NP3M

Characterizing a supernova’s standing accretion shock instability with neutrinos and gravitational waves: Zidu Lin, Abhinav Rijal, Cecilia Lunardini, Manuel D. Morales, and Michele Zanolin

Phys. Rev. D 107 (2023) 083017

Our work is inspired by the fact that both neutrino and GW signals are sensitive to the properties of CCSNe matter in the inner region of the star. Given the huge progress made in detection technologies in both neutrino and GW channels, it is very likely that the next galactic CCSN will be observed by our next-generation neutrino as well as GW telescopes with unprecedented details. Consequently, it is natural to ask: what physics about a CCSN can be learnt by jointly analyzing the neutrino and the GW signals from this dying massive star?

This paper proposes a multi-messenger approach for studying supernovae. The galactic CCSNe events are rare, and it is almost an obligation that we extract the astrophysical information as much as we can from a future observation of galactic CCSN. The multi-messenger approaches can help us to better achieve this goal. Briefly speaking, in this work we propose a method that can help scientists to understand a complex hydrodynamical phenomenon, the Standing Accretion Shock Instability (SASI), in a more comprehensive way by jointly analyzing future neutrino and GW signals from CCSNe.

There are still many unclear physics aspects about the inner region of CCSNe. For example, the descriptions of hydrodynamics, neutrino transport, and properties of dense matter in CCSNe are all highly model-dependent. However, there are currently only a few observables that we can use to verify our theories about CCSNe. The traditional single-messenger method may not be powerful enough to test these theories. One specific example is the relationship between the frequency of the SASI in the neutrino signal and the GW signal. A multi-messenger analysis might lift the "degeneracy" of CCSNe models and can help us to more efficiently validate the prediction of SASI activity against future neutrino and GW signals. The method we propose might be one of a few multi-messenger approaches that can quantitatively analyze the features of the predicted SASI activity in CCSNe. What's more, our study suggests that this multi-messenger method may increase the detectability of SASI activities in a galactic CCSN comparing to traditional single-messenger analysis.

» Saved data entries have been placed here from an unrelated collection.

Lemma IndexByte_Some (data : list ascii) (c : ascii) (i : nat) :
  bufio.IndexByte data c = Some i ->
  data = take i data ++ c :: drop (S i) data
  /\ Forall (fun b => b <> c) (take i data)
  /\ (i < length data)%nat.
Proof.
  revert i. induction data as [|b data IH]; intros i; cbn [bufio.IndexByte]; [discriminate|].
  destruct (Ascii.eqb_spec b c) as [->|Hne].
  - intros [= <-]. cbn. repeat split; [constructor|lia].
  - destruct (bufio.IndexByte data c) as [j|]; [|discriminate].
    intros [= <-]. destruct (IH j eq_refl) as (E & Hno & Hlt).
    cbn [take drop app length]. repeat split.
    + f_equal. exact E.
    + constructor; assumption.
    + lia.
Qed.

Lemma IndexByte_None (data : list ascii) (c : ascii) :
  bufio.IndexByte data c = None -> Forall (fun b => b <> c) data.
Proof.
  induction data as [|b data IH]; cbn [bufio.IndexByte]; [constructor|].
  destruct (Ascii.eqb_spec b c) as [->|Hne]; [discriminate|].
  destruct (bufio.IndexByte data c); [discriminate|].
  intros _. constructor; auto.
Qed.

Lemma IndexByte_take (n : nat) (data : list ascii) (c : ascii) (i : nat) :
  bufio.IndexByte (take n data) c = Some i ->
  bufio.IndexByte data c = Some i /\ (i < n)%nat.
Proof.
  revert n i. induction data as [|b data IH]; intros [|n] i; cbn [take bufio.IndexByte];
    try discriminate.
  destruct (Ascii.eqb b c).
  - intros [= <-]. split; [reflexivity|lia].
  - destruct (bufio.IndexByte (take n data) c) as [j|] eqn:E; [|discriminate].
    intros [= <-]. destruct (IH n j E) as [-> Hlt]. split; [reflexivity|lia].
Qed.

(** The lines of an input that begins with a line. *)
Lemma rawLines_line (line rest : list ascii) :
  Forall (fun b => b <> "010"%char) line ->
  rawLines (line ++ "010"%char :: rest) = line :: rawLines rest.
Proof.
  induction 1 as [|b line Hb _ IH]; [reflexivity|].
  cbn [app rawLines]. apply Ascii.eqb_neq in Hb. rewrite Hb, IH. reflexivity.
Qed.

Lemma rawLines_last (line : list ascii) :
  Forall (fun b => b <> "010"%char) line -> line <> [] -> rawLines line = [line].
Proof.
  induction 1 as [|b line Hb Hline IH]; [congruence|]. intros _.
  cbn [rawLines]. apply Ascii.eqb_neq in Hb. rewrite Hb.
  destruct line as [|b' line]; [reflexivity|]. rewrite IH by discriminate. reflexivity.
Qed.

Lemma rawLines_begin (line rest : list ascii) :
  Forall (fun b => b <> "010"%char) line -> line <> [] ->
  exists more lines, rawLines (line ++ rest) = (line ++ more) :: lines.
Proof.
  induction 1 as [|b line Hb Hline IH]; [congruence|]. intros _.
  cbn [app rawLines]. apply Ascii.eqb_neq in Hb. rewrite Hb.
  destruct line as [|b' line].
  - cbn [app]. destruct (rawLines rest) as [|first lines]; [exists [], []|exists first, lines];
      reflexivity.
  - destruct IH as (more & lines & ->); [discriminate|]. exists more, lines. reflexivity.
Qed.

Lemma fits_length (line : list ascii) :
  fits (string_of_list_ascii line)
  = (length line <? Z.to_nat bufio.MaxScanTokenSize)%nat.
Proof.
  unfold fits. rewrite String_length_list, list_ascii_of_string_of_list_ascii.
  destruct (Nat.ltb_spec (length line) (Z.to_nat bufio.MaxScanTokenSize)),
           (Z.ltb_spec (Z.of_nat (length line)) bufio.MaxScanTokenSize);
    try reflexivity; unfold bufio.MaxScanTokenSize in *; lia.
Qed.

Lemma lineText_bytes (line : list ascii) :
  lineText (string_of_list_ascii line) = string_of_list_ascii (bufio.dropCR (rev line)).
Proof. unfold lineText. rewrite list_ascii_of_string_of_list_ascii. reflexivity. Qed.

(** What the scanner makes of an input: the lines before the first that does
    not fit its buffer, and the error when there is such a line. *)
Lemma scanning_delivers (fuel : nat) (input : list ascii) (readErr : option string) :
  (length input < fuel)%nat ->
  bufio.scanning fuel (Z.to_nat bufio.MaxScanTokenSize) input readErr
  = (map lineText (delivered (map string_of_list_ascii (rawLines input))),
     if forallb fits (map string_of_list_ascii (rawLines input)) then readErr
     else Some bufio.ErrTooLong).
Proof.
  pose proof fits_length as Hfits.
  assert (Hmax : (0 < Z.to_nat bufio.MaxScanTokenSize)%nat)
    by (unfold bufio.MaxScanTokenSize; lia).
  remember (Z.to_nat bufio.MaxScanTokenSize) as maxTokenSize eqn:Emax. clear Emax.
  assert (Htoken : forall fuel input i,
    (forall input', (length input' < fuel)%nat ->
       bufio.scanning fuel maxTokenSize input' readErr
       = (map lineText (delivered (map string_of_list_ascii (rawLines input'))),
          if forallb fits (map string_of_list_ascii (rawLines input')) then readErr
          else Some bufio.ErrTooLong)) ->
    (length input < S fuel)%nat ->
    bufio.IndexByte (take maxTokenSize input) "010" = Some i ->
    (let '(tokens, err) := bufio.scanning fuel maxTokenSize (drop (S i) input) readErr in
     (string_of_list_ascii (bufio.dropCR (rev (take i (take maxTokenSize input)))) :: tokens,
      err))
    = (map lineText (delivered (map string_of_list_ascii (rawLines input))),
       if forallb fits (map string_of_list_ascii (rawLines input)) then readErr
       else Some bufio.ErrTooLong)).
  { clear fuel input. intros fuel input i IH Hlen Ei.
    destruct (IndexByte_take _ _ _ _ Ei) as [Ei' Hi].
    destruct (IndexByte_Some _ _ _ Ei') as (E & Hno & Hlt).
    rewrite take_take, Nat.min_l by lia.
    assert (Hl : length (take i input) = i) by (rewrite length_take; lia).
    set (line := take i input) in *. set (rest := drop (S i) input) in *.
    clearbody line rest. subst input.
    rewrite IH by (rewrite length_app in Hlen; cbn [length] in Hlen; lia).
    rewrite rawLines_line by exact Hno.
    cbn [map delivered forallb]. rewrite Hfits, Hl.
    apply Nat.ltb_lt in Hi. rewrite Hi. cbn [map andb]. rewrite lineText_bytes.
    reflexivity. }
  revert input. induction fuel as [|fuel IH]; intros input Hlen; [lia|].
  cbn [bufio.scanning]. unfold bufio.splitLines.
  destruct (Nat.ltb_spec (length input) maxTokenSize) as [Hlt|Hge]; cbn [andb].
  - rewrite take_ge by lia.
    destruct input as [|b input]; [reflexivity|].
    cbn [length Nat.eqb].
    destruct (bufio.IndexByte (b :: input) "010") as [i|] eqn:Ei.
    + assert (Hall : take maxTokenSize (b :: input) = b :: input) by (apply take_ge; lia).
      rewrite <- Hall in Ei. rewrite <- (Htoken fuel (b :: input) i IH Hlen Ei).
      rewrite Hall. reflexivity.
    + apply IndexByte_None in Ei.
      change (drop (S (length input)) (b :: input)) with (drop (length input) input).
      rewrite drop_all, IH by (cbn [length] in *; lia).
      rewrite (rawLines_last (b :: input)) by (assumption || discriminate).
      cbn [rawLines map delivered forallb]. rewrite Hfits.
      apply Nat.ltb_lt in Hlt. rewrite Hlt.
      cbn [map andb]. rewrite lineText_bytes. reflexivity.
  - destruct (bufio.IndexByte (take maxTokenSize input) "010") as [i|] eqn:Ei.
    + exact (Htoken fuel input i IH Hlen Ei).
    + apply IndexByte_None in Ei.
      destruct (rawLines_begin (take maxTokenSize input) (drop maxTokenSize input) Ei)
        as (more & lines & E).
      { intros E. apply (f_equal length) in E. rewrite length_take in E. cbn in E. lia. }
      rewrite take_drop in E. rewrite E. cbn [map delivered forallb]. rewrite Hfits.
      assert (Hlong : (length (take maxTokenSize input ++ more) <? maxTokenSize)%nat = false).
      { apply Nat.ltb_ge. rewrite length_app, length_take. lia. }
      rewrite Hlong. reflexivity.
Qed.

Lemma Scan_delivers (input : string) (readErr : option string) :
  bufio.Scan input readErr
  = (map lineText (delivered (linesOf input)),
     if forallb fits (linesOf input) then readErr else Some bufio.ErrTooLong).
Proof.
  unfold bufio.Scan, linesOf. apply scanning_delivers. rewrite String_length_list. lia.
Qed.

Lemma oneLine_bytes (line : string) :
  oneLine line = true -> Forall (fun b => b <> "010"%char) (list_ascii_of_string line).
Proof.
  unfold oneLine, contains_byte. intros E. apply negb_true_iff in E.
  induction (list_ascii_of_string line) as [|b l IH]; [constructor|].
  cbn [existsb] in E. apply orb_false_iff in E as [Hb Hl].
  constructor; [|exact (IH Hl)].
  intros ->. rewrite Ascii.eqb_refl in Hb. discriminate Hb.
Qed.

Lemma append_assoc (s1 s2 s3 : string) : (s1 +:+ s2) +:+ s3 = s1 +:+ s2 +:+ s3.
Proof.
  induction s1 as [|a s1 IH]; [reflexivity|].
  change (String a s1 +:+ s2) with (String a (s1 +:+ s2)).
  change (String a (s1 +:+ s2) +:+ s3) with (String a ((s1 +:+ s2) +:+ s3)).
  rewrite IH. reflexivity.
Qed.

Lemma linesOf_line (line rest : string) :
  oneLine line = true -> linesOf (line +:+ newline +:+ rest) = line :: linesOf rest.
Proof.
  intros Hline. unfold linesOf. rewrite list_ascii_of_string_app.
  change (newline +:+ rest) with (String "010" rest). cbn [list_ascii_of_string].
  rewrite rawLines_line by exact (oneLine_bytes line Hline).
  cbn [map]. rewrite string_of_list_ascii_of_string. reflexivity.
Qed.

(** A line that fits the buffer is the next token. *)
Lemma Scan_line (line rest : string) (readErr : option string) :
  oneLine line = true -> fits line = true ->
  bufio.Scan (line +:+ newline +:+ rest) readErr
  = let '(lines, err) := bufio.Scan rest readErr in (lineText line :: lines, err).
Proof.
  intros Hline Hfits. rewrite !Scan_delivers, linesOf_line by exact Hline.
  cbn [delivered forallb map]. rewrite Hfits. reflexivity.
Qed.

Lemma Scan_lines (before : list string) (rest : string) (readErr : option string) :
  Forall (fun line => oneLine line = true /\ fits line = true) before ->
  bufio.Scan (unlines before +:+ rest) readErr
  = let '(lines, err) := bufio.Scan rest readErr in (map lineText before ++ lines, err).
Proof.
  induction 1 as [|line before [Hline Hfits] _ IH]; cbn [unlines map app].
  - change ("" +:+ rest) with rest. destruct (bufio.Scan rest readErr). reflexivity.
  - rewrite !append_assoc, Scan_line, IH by assumption.
    destruct (bufio.Scan rest readErr). reflexivity.
Qed.

(** A line that does not fit the buffer ends the scan. *)
Lemma Scan_long (line rest : string) (readErr : option string) :
  oneLine line = true -> fits line = false ->
  bufio.Scan (line +:+ rest) readErr = ([], Some bufio.ErrTooLong).
Proof.
  intros Hline Hfits. rewrite Scan_delivers. unfold linesOf.
  rewrite list_ascii_of_string_app.
  rewrite <- (string_of_list_ascii_of_string line), fits_length in Hfits.
  apply Nat.ltb_ge in Hfits.
  destruct (rawLines_begin (list_ascii_of_string line) (list_ascii_of_string rest)
              (oneLine_bytes line Hline)) as (more & lines & ->).
  { intros E. rewrite E in Hfits. cbn [length] in Hfits.
    unfold bufio.MaxScanTokenSize in Hfits. lia. }
  cbn [map delivered forallb]. rewrite fits_length, length_app.
  assert (E : (length (list_ascii_of_string line) + length more
               <? Z.to_nat bufio.MaxScanTokenSize)%nat = false)
    by (apply Nat.ltb_ge; lia).
  rewrite E. reflexivity.
Qed.

(** What is left after the last line feed is the last token. *)
Lemma Scan_last (line : string) (readErr : option string) :
  oneLine line = true -> fits line = true -> line <> "" ->
  bufio.Scan line readErr = ([lineText line], readErr).
Proof.
  intros Hline Hfits Hne. rewrite Scan_delivers. unfold linesOf.
  rewrite rawLines_last; [|exact (oneLine_bytes line Hline)|].
  - cbn [map delivered forallb]. rewrite string_of_list_ascii_of_string, Hfits. reflexivity.
  - intros E. apply Hne. rewrite <- (string_of_list_ascii_of_string line), E. reflexivity.
Qed.
(** * gbe: cartridge / MBC layer and PPU state machine

    A shallow embedding of [src/cartridge.cpp] and [src/display.cpp], and
    of the frame callback of [src/main.cpp], with the properties of the
    specification that concern them and further properties of the code.

    Conventions.  Every C++ integer is a [Z] kept inside the range of its
    type; a conversion to an unsigned type of [w] bits is written out as a
    reduction modulo [2^w].  Bit operations are the ones of [Z].  Byte
    buffers are [list Z].  Calls that leave the object (interrupt requests on
    [m_system], host callbacks) are recorded as lists of events. *)

From Stdlib Require Import String.
From Stdlib Require Import ZArith List Bool Lia Sorted Permutation.
Import ListNotations.
Open Scope Z_scope.

(* ================================================================== *)
(** * Machine integers *)

Module Int.

(** Conversion to [uint8], [uint16], [uint32], [uint64]. *)
Definition u8 (x : Z) : Z := x mod 256.
Definition u16 (x : Z) : Z := x mod 65536.
Definition u32 (x : Z) : Z := x mod 4294967296.
Definition u64 (x : Z) : Z := x mod 18446744073709551616.

(** Conversion to [int] (two's complement, 32 bits). *)
Definition s32 (x : Z) : Z :=
  let r := x mod 4294967296 in
  if r <? 2147483648 then r else r - 4294967296.

Definition is_u8 (x : Z) : Prop := 0 <= x < 256.
Definition is_u16 (x : Z) : Prop := 0 <= x < 65536.
Definition is_u32 (x : Z) : Prop := 0 <= x < 4294967296.
Definition is_u64 (x : Z) : Prop := 0 <= x < 18446744073709551616.

(** A C truth value: non-zero is true. *)
Definition truthy (x : Z) : bool := negb (x =? 0).

Definition of_bool (b : bool) : Z := if b then 1 else 0.

End Int.

(* ================================================================== *)
(** * Byte buffers *)

Module Buf.

(** [p[i]] for a buffer [p]; the sources only read inside the bounds. *)
Definition get (l : list Z) (i : Z) : Z := nth (Z.to_nat i) l 0.

(** [p[i] = v]; a store outside the buffer is left out. *)
Fixpoint store_nat (l : list Z) (i : nat) (v : Z) : list Z :=
  match l, i with
  | [], _ => []
  | _ :: t, O => v :: t
  | h :: t, S j => h :: store_nat t j v
  end.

We hope our work will raise the interest in multi-messenger analysis for core collapse supernovae, which is a relatively new field comparing to the highly aware multi-messenger analysis for coalescing binary systems. The results of this paper may inspire more studies about multi-messenger analysis of CCSNe using neutrino and GW signals. What's more, the method proposed by this paper provides a systematic and quantitative way to compare predictions from our CCSNe theories with the future observables from galactic CCSNe.